Newborn girls who consume soy-based formula are more likely to experience "subtle differences" in some reproductive-system cells and tissues, compared to those who use cow-milk formula or are breastfed, researchers say.
Mothers who do not breastfeed have long used soy formula as an alternative to cow-milk formula, often because of concerns about milk allergies, lactose intolerance, or other feeding difficulties.
However, soy protein contains high amounts of genistein -- an oestrogen-like compound, which can alter the body's endocrine system and potentially interfere with normal hormonal development, the researchers said.
"Modern soy formula has been used safely for decades. However, our observational study found subtle effects in estrogen-responsive tissues in soy-fed infants, and we don't know if these differences are associated with long-term health effects," said lead author Margaret A. Adgent, from the Vanderbilt University in the US.
Its effect was seen more on girls. Compared to girls fed on cow-milk formula, those fed soy formula had developmental trajectories consistent with responses to oestrogen exposure.
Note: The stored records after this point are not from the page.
(** ** Savings *)
Record transfer_to_savings_operation := TransferToSavings {
  tts_from : string; tts_to : string; tts_amount : asset; tts_memo : string }.
Definition transfer_to_savings_validate (o : transfer_to_savings_operation) : result unit :=
  validate_account_name (tts_from o);;
  validate_account_name (tts_to o);;
  FC_ASSERT (0 <? amount (tts_amount o)) "amount.amount > 0";;
  FC_ASSERT ((symbol (tts_amount o) =? STEEM_SYMBOL) || (symbol (tts_amount o) =? SBD_SYMBOL))
    "amount.symbol";;
  validate_memo (tts_memo o).

Record transfer_from_savings_operation := TransferFromSavings {
  tfs_from : string; tfs_request_id : Z; tfs_to : string; tfs_amount : asset; tfs_memo : string }.
Definition transfer_from_savings_validate (o : transfer_from_savings_operation) : result unit :=
  validate_account_name (tfs_from o);;
  validate_account_name (tfs_to o);;
  FC_ASSERT (0 <? amount (tfs_amount o)) "amount.amount > 0";;
  FC_ASSERT ((symbol (tfs_amount o) =? STEEM_SYMBOL) || (symbol (tfs_amount o) =? SBD_SYMBOL))
    "amount.symbol";;
  validate_memo (tfs_memo o).

Record cancel_transfer_from_savings_operation := CancelTransferFromSavings {
  cts_from : string; cts_request_id : Z }.
Definition cancel_transfer_from_savings_validate
    (o : cancel_transfer_from_savings_operation) : result unit :=
  validate_account_name (cts_from o).

(** ** The market *)
(** The two assets of an order or of a price feed. *)
Definition steem_sbd_market (a b : asset) : bool :=
  (is_asset_type a STEEM_SYMBOL && is_asset_type b SBD_SYMBOL)
  || (is_asset_type a SBD_SYMBOL && is_asset_type b STEEM_SYMBOL).

Record feed_publish_operation := FeedPublish {
  fp_publisher : string; fp_exchange_rate : price }.
Definition feed_publish_validate (o : feed_publish_operation) : result unit :=
  validate_account_name (fp_publisher o);;
  FC_ASSERT (steem_sbd_market (base (fp_exchange_rate o)) (quote (fp_exchange_rate o)))
    "Price feed must be a STEEM/SBD price";;
  price_validate (fp_exchange_rate o).

Record convert_operation := Convert { co_owner : string; co_requestid : Z; co_amount : asset }.
Definition convert_validate (o : convert_operation) : result unit :=
  validate_account_name (co_owner o);;
  FC_ASSERT (is_asset_type (co_amount o) SBD_SYMBOL) "Can only convert SBD to STEEM";;
  FC_ASSERT (0 <? amount (co_amount o)) "Must convert some SBD".

Record limit_order_create_operation := LimitOrderCreate {
  loc_owner : string; loc_orderid : Z; loc_amount_to_sell : asset; loc_min_to_receive : asset;
  loc_fill_or_kill : bool; loc_expiration : Z }.
Definition limit_order_get_price (o : limit_order_create_operation) : result price :=
  asset_div (loc_amount_to_sell o) (loc_min_to_receive o).
Definition limit_order_create_validate (o : limit_order_create_operation) : result unit :=
  validate_account_name (loc_owner o);;
  FC_ASSERT (steem_sbd_market (loc_amount_to_sell o) (loc_min_to_receive o))
    "Limit order must be for the STEEM:SBD market";;
  p ← asset_div (loc_amount_to_sell o) (loc_min_to_receive o);
  price_validate p.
Vaginal cell maturational index was found higher and uterine volume decreased more slowly in soy-fed girls, both of which suggest oestrogen-like responses, the findings published in the Journal of Clinical Endocrinology and Metabolism showed.
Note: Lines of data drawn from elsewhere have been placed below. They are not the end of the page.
(* ===== verification/Supply.v ===== *)
(** * The supply equations

    [database::validate_invariants] (chain/database.cpp) recomputes, from all
    the objects of the database, the totals that the global properties declare.
    [kind] names its equations, and one more that it does not check, [weight k x] is what one object contributes to
    the total of equation [k], and [imb k db] is the declared total minus the
    recomputed one: the equation holds when it is 0.

    [Shifts m δ] says that a successful run of [m] keeps the tables well formed
    and changes [imb k] by [δ k]; every operation of the later files has an instance, and those that implement
    a user operation or a step of block processing shift nothing. *)
From S2P Require Import Prelude Fc Config Asset Chainbase ChainbaseSpec Objects Database.

Inductive kind :=
| KSteem    (** [gpo.current_supply == total_supply] *)
| KSbd      (** [gpo.current_sbd_supply == total_sbd] *)
| KVests    (** [total_vesting_shares + pending_rewarded_vesting_shares == total_vesting] *)
| KPending  (** [pending_rewarded_vesting_steem == pending_vesting_steem] *)
| KVsf      (** [total_vesting_shares.amount == total_vsf_votes] *)
| KRewards. (** [pending_rewarded_vesting_shares] are the rewards of the accounts *)

#[export] Instance kind_eq_dec : EqDecision kind.
Proof. solve_decision. Defined.

(** ** What an object holds *)

(** The amount of an asset that counts in equation [k]. *)
Definition by_symbol (k : kind) (a : asset) : Z :=
  match k with
  | KSteem => if symbol a =? STEEM_SYMBOL then amount a else 0
  | KSbd => if symbol a =? SBD_SYMBOL then amount a else 0
  | _ => 0
  end.

Definition zsum (l : list Z) : Z := foldr Z.add 0 l.

(** The votes an account is counted for: its own and the ones proxied to it
    when it votes itself, else the ones that reached the recursion limit. *)
Definition vsf (a : account_object) : Z :=
  if bool_decide (acc_proxy a = STEEMIT_PROXY_TO_SELF_ACCOUNT)
  then amount (acc_vesting_shares a)
       + zsum (take STEEMIT_MAX_PROXY_RECURSION_DEPTH (acc_proxied_vsf_votes a))
  else default 0 (acc_proxied_vsf_votes a !! 3%nat).

Class Weighted (A : Type) := weight : kind → A → Z.

#[export] Instance account_weight : Weighted account_object := λ k a,
  match k with
  | KSteem => amount (acc_balance a) + amount (acc_savings_balance a)
              + amount (acc_reward_steem_balance a)
  | KSbd => amount (acc_sbd_balance a) + amount (acc_savings_sbd_balance a)
            + amount (acc_reward_sbd_balance a)
  | KVests => amount (acc_vesting_shares a) + amount (acc_reward_vesting_balance a)
  | KPending => amount (acc_reward_vesting_steem a)
  | KVsf => vsf a
  | KRewards => amount (acc_reward_vesting_balance a)
  end.
#[export] Instance convert_weight : Weighted convert_request_object := λ k r,
  by_symbol k (cr_amount r).
#[export] Instance order_weight : Weighted limit_order_object := λ k o,
  by_symbol k (Asset (lo_for_sale o) (symbol (base (lo_sell_price o)))).
#[export] Instance escrow_weight : Weighted escrow_object := λ k e,
  match k with
  | KSteem => amount (esc_steem_balance e)
  | KSbd => amount (esc_sbd_balance e)
  | _ => 0
  end + by_symbol k (esc_pending_fee e).
#[export] Instance savings_weight : Weighted savings_withdraw_object := λ k s,
  by_symbol k (sw_amount s).
#[export] Instance fund_weight : Weighted reward_fund_object := λ k r,
  match k with KSteem => amount (rf_reward_balance r) | _ => 0 end.

(** What the global properties declare, less the funds they hold themselves. *)
Definition declared (k : kind) (g : dynamic_global_property_object) : Z :=
  match k with
  | KSteem => amount (gpo_current_supply g) - amount (gpo_total_vesting_fund_steem g)
              - amount (gpo_total_reward_fund_steem g) - amount (gpo_pending_rewarded_vesting_steem g)
  | KSbd => amount (gpo_current_sbd_supply g)
  | KVests => amount (gpo_total_vesting_shares g) + amount (gpo_pending_rewarded_vesting_shares g)
  | KPending => amount (gpo_pending_rewarded_vesting_steem g)
  | KVsf => amount (gpo_total_vesting_shares g)
  | KRewards => amount (gpo_pending_rewarded_vesting_shares g)
  end.

Definition total {A} `{Weighted A} `{Table A} (k : kind) (db : database) : Z :=
  msum (weight k) (trows (A := A) db).

Definition imb (k : kind) (db : database) : Z :=
  declared k (db_gpo db)
  - (total (A := account_object) k db + total (A := convert_request_object) k db
     + total (A := limit_order_object) k db + total (A := escrow_object) k db
     + total (A := savings_withdraw_object) k db + total (A := reward_fund_object) k db).

(** All equations hold. *)
Definition balanced (db : database) : Prop := ∀ k, imb k db = 0.

(** ** How changes of a table shift the equations *)

(** The tables without assets. *)
Class Weightless (A : Type) `{Table A} :=
  imb_weightless : ∀ k s db, imb k (set_tbl (A := A) s db) = imb k db.
Class Counted (A : Type) `{Table A} `{Weighted A} :=
  imb_counted : ∀ k s db,
    imb k (set_tbl (A := A) s db)
    = imb k db + total (A := A) k db - msum (weight k) (Abs.rows s).

Ltac solve_counted := intros k s db; unfold imb, total, trows; cbn; lia.
#[export] Instance account_counted : Counted account_object.
Proof. solve_counted. Qed.
#[export] Instance convert_counted : Counted convert_request_object.
Proof. solve_counted. Qed.
#[export] Instance order_counted : Counted limit_order_object.
Proof. solve_counted. Qed.
#[export] Instance escrow_counted : Counted escrow_object.
Proof. solve_counted. Qed.
#[export] Instance savings_counted : Counted savings_withdraw_object.
Proof. solve_counted. Qed.
#[export] Instance fund_counted : Counted reward_fund_object.
Proof. solve_counted. Qed.

#[export] Instance authority_weightless : Weightless account_authority_object.
Proof. done. Qed.
#[export] Instance delegation_weightless : Weightless vesting_delegation_object.
Proof. done. Qed.
#[export] Instance expiration_weightless : Weightless vesting_delegation_expiration_object.
Proof. done. Qed.
#[export] Instance history_weightless : Weightless owner_authority_history_object.
Proof. done. Qed.
#[export] Instance recovery_weightless : Weightless account_recovery_request_object.
Proof. done. Qed.
#[export] Instance change_recovery_weightless : Weightless change_recovery_account_request_object.
Proof. done. Qed.
#[export] Instance liquidity_weightless : Weightless liquidity_reward_balance_object.
Proof. done. Qed.
#[export] Instance route_weightless : Weightless withdraw_vesting_route_object.
Proof. done. Qed.
#[export] Instance decline_weightless : Weightless decline_voting_rights_request_object.
Proof. done. Qed.
#[export] Instance witness_weightless : Weightless witness_object.
Proof. done. Qed.
#[export] Instance vote_weightless : Weightless witness_vote_object.
Proof. done. Qed.
#[export] Instance comment_weightless : Weightless comment_object.
Proof. done. Qed.
#[export] Instance comment_vote_weightless : Weightless comment_vote_object.
Proof. done. Qed.
#[export] Instance transaction_weightless : Weightless transaction_object.
Proof. done. Qed.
These differences, however, were subtle and not a cause for alarm, but also reflect a need for further research on the long-term effects of soy-based milks.
According to American Academy of Pediatrics, soy formula is indicated for infants with hereditary disorders that make them unable to properly digest milk, such as galactosemia and the rare condition hereditary lactase deficiency.
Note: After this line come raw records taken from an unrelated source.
(* ===== verification/Ledger.v ===== *)
(** * Balances and supplies

    The functions of chain/database.cpp that move assets: [adjust_balance],
    [adjust_savings_balance], [adjust_reward_balance], [adjust_supply],
    [get_balance], [get_savings_balance], [create_sbd], [create_vesting],
    [pay_fee], [clear_null_account_balance], [update_virtual_supply] and the
    check [validate_invariants], with the share prices of
    [dynamic_global_property_object] and [util::to_sbd], [util::to_steem].

    Every function has its exact effect on the supply equations as an instance
    of [Shifts]. *)
From S2P Require Import Prelude Fc Config Asset Chainbase ChainbaseSpec Objects Database.
From S2P Require Import Supply Votes.

Section ledger.
Context {F : Fc}.

(** ** Prices of vesting shares *)
Definition get_vesting_share_price (g : dynamic_global_property_object) : price :=
  if (amount (gpo_total_vesting_fund_steem g) =? 0) || (amount (gpo_total_vesting_shares g) =? 0)
  then Price (Asset 1000 STEEM_SYMBOL) (Asset 1000000 VESTS_SYMBOL)
  else Price (gpo_total_vesting_shares g) (gpo_total_vesting_fund_steem g).

Definition get_reward_vesting_share_price (g : dynamic_global_property_object) : result price :=
  b ← asset_add (gpo_total_vesting_shares g) (gpo_pending_rewarded_vesting_shares g);
  q ← asset_add (gpo_total_vesting_fund_steem g) (gpo_pending_rewarded_vesting_steem g);
  mret (Price b q).

Definition util_to_sbd (p : price) (steem : asset) : result asset :=
  FC_ASSERT (symbol steem =? STEEM_SYMBOL) "steem.symbol == STEEM_SYMBOL";;
  if price_is_null p then mret (Asset 0 SBD_SYMBOL) else asset_mul steem p.
Definition util_to_steem (p : price) (sbd : asset) : result asset :=
  FC_ASSERT (symbol sbd =? SBD_SYMBOL) "sbd.symbol == SBD_SYMBOL";;
  if price_is_null p then mret (Asset 0 STEEM_SYMBOL) else asset_mul sbd p.

Definition to_sbd (steem : asset) : DB asset :=
  p ← current_median_history; lift (util_to_sbd p steem).
Definition to_steem (sbd : asset) : DB asset :=
  p ← current_median_history; lift (util_to_steem p sbd).

(** ** Balances *)

(** The part of an account that earns interest: the liquid or the saved
    dollars. *)
Record interest_state := InterestState {
  is_balance : asset; is_seconds : Z; is_last_update : Z; is_last_payment : Z }.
It also recommends soy formula "in situations in which a vegetarian diet is preferred", but does not recommend soy formula for pre-term infants.
For the study, the team included 283 infant-mother pairs. Out of these 102 infants were exclusively fed on soy formula, 111 on cow-milk formula, and 70 on breast milk. Infant boys were repeatedly measured up to age 28 weeks and infant girls up to age 36 weeks.